Finding the value of $$\iiint x^2\,\mathrm dx\mathrm dy\mathrm dz$$ over the volume bounded by the ellipsoid $$\frac{x^2}{a^2} + \frac{y^2}{b^2} + \frac{z^2}{c^2}= 1.$$
I am taking limits as follow:
$$-a \leq x \leq a$$ $$-\frac{b}{a} (a^2-x^2)^{1/2} \leq y \leq \frac{b}{a} (a^2-x^2)^{1/2}$$ $$-\frac{c}{ab} ((ab)^2 - (bx)^2 - (ay)^2)^{1/2} \leq z \leq \frac{c}{ab} ((ab)^2 - (bx)^2 - (ay)^2)^{1/2}$$ And solving the integral as $\mathrm dz$ first then $\mathrm dy$ and then $\mathrm dx$. But it is just becoming harder and harder with each step.
I do not have a tutor. So, I highly need help of you masters. Please help me.
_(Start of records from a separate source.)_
(** * api_js_funcionario_cargo: a shallow embedding of the HR REST API

    The development follows the layers of the repository:
    value objects (api/model/Cargo.js, api/model/Funcionario.js),
    data access (api/dao/CargoDAO.js, api/dao/FuncionarioDAO.js),
    services (api/service/CargoService.js, api/services/FuncionarioService.js),
    middleware (JwtMiddleware, FuncionarioMiddleware, CargoMiddleware),
    controllers, routers and the error responder of Server.js.

    JavaScript strings are sequences of UTF-16 code units, numbers are kept
    as integers, non-integral finite numbers, NaN and the infinities; every
    function that can throw returns an [Outcome]; asynchronous DAO and
    service code threads a [World] (the relational store and the trace of
    what was executed) through a state-and-exception monad. *)

From Stdlib Require Import List ZArith NArith QArith Bool Lia String Ascii.
Import ListNotations.

Set Implicit Arguments.
Set Warnings "-register-all".
Local Open Scope Z_scope.

(* ================================================================== *)
(** ** JavaScript strings *)
(* ================================================================== *)

Module JsString.

(** A JavaScript string: its UTF-16 code units. *)
Definition jsstring := list N.

(** Literals of this file are written as Rocq strings (UTF-8 bytes) and
    decoded to code units; the source only uses characters of the Basic
    Multilingual Plane in the strings that matter here. *)
Fixpoint utf8_decode (bs : list N) : jsstring :=
  match bs with
  | [] => []
  | b :: rest =>
      if (b <? 128)%N then b :: utf8_decode rest
      else if (b <? 224)%N then
        match rest with
        | c :: rest' => ((b - 192) * 64 + (c - 128))%N :: utf8_decode rest'
        | [] => [b]
        end
      else
        match rest with
        | c :: d :: rest' =>
            ((b - 224) * 4096 + (c - 128) * 64 + (d - 128))%N :: utf8_decode rest'
        | _ => [b]
        end
  end.

Definition js (s : string) : jsstring :=
  utf8_decode (map N_of_ascii (list_ascii_of_string s)).

(** WhiteSpace and LineTerminator code units of ECMAScript: the characters
    removed by [String.prototype.trim] and matched by [\s]. *)
Definition is_js_space (c : N) : bool :=
  ((c =? 9) || (c =? 10) || (c =? 11) || (c =? 12) || (c =? 13) || (c =? 32)
   || (c =? 160) || (c =? 5760) || ((8192 <=? c) && (c <=? 8202))
   || (c =? 8232) || (c =? 8233) || (c =? 8239) || (c =? 8287)
   || (c =? 12288) || (c =? 65279))%N.

Fixpoint trimStart (s : jsstring) : jsstring :=
  match s with
  | c :: s' => if is_js_space c then trimStart s' else s
  | [] => []
  end.

Definition trimEnd (s : jsstring) : jsstring := rev (trimStart (rev s)).

(** [value.trim()] *)
Definition trim (s : jsstring) : jsstring := trimEnd (trimStart s).

(** [s.length] *)
Definition strlen (s : jsstring) : Z := Z.of_nat (List.length s).

Fixpoint jsstring_eqb (a b : jsstring) : bool :=
  match a, b with
  | [], [] => true
  | x :: a', y :: b' => (x =? y)%N && jsstring_eqb a' b'
  | _, _ => false
  end.

End JsString.
Export JsString.

(* ================================================================== *)
(** ** Regular expressions *)
(* ================================================================== *)

Module RegExp.

(** The fragment of regular expressions the repository uses: character
    classes, concatenation and [+]; [Void] and [Alt] are the residuals the
    matcher produces. *)
Inductive regex : Type :=
| Void
| Eps
| Chr (p : N -> bool)
| Cat (r1 r2 : regex)
| Alt (r1 r2 : regex)
| Star (r : regex).

Definition Plus (r : regex) : regex := Cat r (Star r).
Definition anychar : regex := Chr (fun _ => true).

Fixpoint nullable (r : regex) : bool :=
  match r with
  | Void => false
  | Eps => true
  | Chr _ => false
  | Cat r1 r2 => nullable r1 && nullable r2
  | Alt r1 r2 => nullable r1 || nullable r2
  | Star _ => true
  end.

(** Residual of [r] after reading the code unit [c]. *)
Fixpoint deriv (c : N) (r : regex) : regex :=
  match r with
  | Void => Void
  | Eps => Void
  | Chr p => if p c then Eps else Void
  | Cat r1 r2 =>
      if nullable r1 then Alt (Cat (deriv c r1) r2) (deriv c r2)
      else Cat (deriv c r1) r2
  | Alt r1 r2 => Alt (deriv c r1) (deriv c r2)
  | Star r1 => Cat (deriv c r1) (Star r1)
  end.

(** The whole of [s] is matched by [r]: [/^r$/.test(s)]. *)
Fixpoint accepts (r : regex) (s : jsstring) : bool :=
  match s with
  | [] => nullable r
  | c :: s' => accepts (deriv c r) s'
  end.

(** [/r/.test(s)] for a pattern without anchors: some substring matches. *)
Definition search (r : regex) (s : jsstring) : bool :=
  accepts (Cat (Star anychar) (Cat r (Star anychar))) s.

(** Declarative reading of a pattern. *)
Inductive Matches : regex -> jsstring -> Prop :=
| MEps : Matches Eps []
| MChr p c : p c = true -> Matches (Chr p) [c]
| MCat r1 r2 s1 s2 :
    Matches r1 s1 -> Matches r2 s2 -> Matches (Cat r1 r2) (s1 ++ s2)
| MAltL r1 r2 s : Matches r1 s -> Matches (Alt r1 r2) s
| MAltR r1 r2 s : Matches r2 s -> Matches (Alt r1 r2) s
| MStarNil r : Matches (Star r) []
| MStarApp r s1 s2 :
    Matches r s1 -> Matches (Star r) s2 -> Matches (Star r) (s1 ++ s2).

End RegExp.
Export RegExp.

(* ================================================================== *)
(** ** JavaScript values, errors and outcomes *)
(* ================================================================== *)

(** A JavaScript number: an integer, a finite number that is not an
    integer, NaN, or an infinity. *)
Inductive jsnum : Type :=
| JInt (z : Z)
| JFrac (q : Q)
| JNaN
| JInf (negative : bool).

(** The private fields of api/models/Cargo.js ([#idCargo], [#nomeCargo]);
    [None] is a field still [undefined]. *)
Record Cargo : Type := mkCargo {
  priv_idCargo : option jsnum;
  priv_nomeCargo : option jsstring
}.

(** What a [throw] carries: [new Error(message)] (database driver errors
    are plain errors with a [code]), the engine's [TypeError], and the
    application's api/utils/ErrorResponse.js, whose third argument is always
    an object [{ message }] in this repository. *)
Inductive JsError : Type :=
| Error (message : jsstring) (code : option string)
| TypeError (message : jsstring)
| ErrorResponse (httpCode : Z) (message : jsstring) (error : jsstring).

Inductive Outcome (A : Type) : Type :=
| Ok (a : A)
| Throw (e : JsError).
Arguments Ok {A} a.
Arguments Throw {A} e.

(** Values the code handles dynamically: JSON data parsed from a request
    body or returned by the database driver, [undefined], instances of the
    class [Cargo], and the promise an asynchronous call returns before it
    is awaited (kept with the outcome it settles to). *)
Inductive jsval : Type :=
| VUndefined
| VNull
| VBool (b : bool)
| VNum (n : jsnum)
| VStr (s : jsstring)
| VArr (xs : list jsval)
| VObj (fields : list (string * jsval))
| VCargo (c : Cargo)
| VPromise (settled : Outcome jsval).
First, rewrite the integral as
$$\int_{-a}^a x^2 \int\int_{E_x}1\ dy\ dz\ dx $$
where $E_x$ is the ellipse in the $yz$-plane satisfying $\frac{y^2}{b^2} + \frac{z^2}{c^2} = (1-\frac{x^2}{a^2})$. By arranging the formula of the ellipse into the more familiar form $\frac{y^2}{b^2\left(1-\frac{x^2}{a^2}\right)} + \frac{z^2}{c^2\left(1-\frac{x^2}{a^2}\right)}=1$, we see that the area of said ellipse is $\pi bc(1-\frac{x^2}{a^2})$ (e.g. see Wikipedia for area of ellipse formula).
Thus, the triple integral simplifies to the single-variable integral
$$\int_{-a}^a x^2 \pi bc(1-\frac{x^2}{a^2})\ dx= \frac{4}{15}\pi a^3 bc$$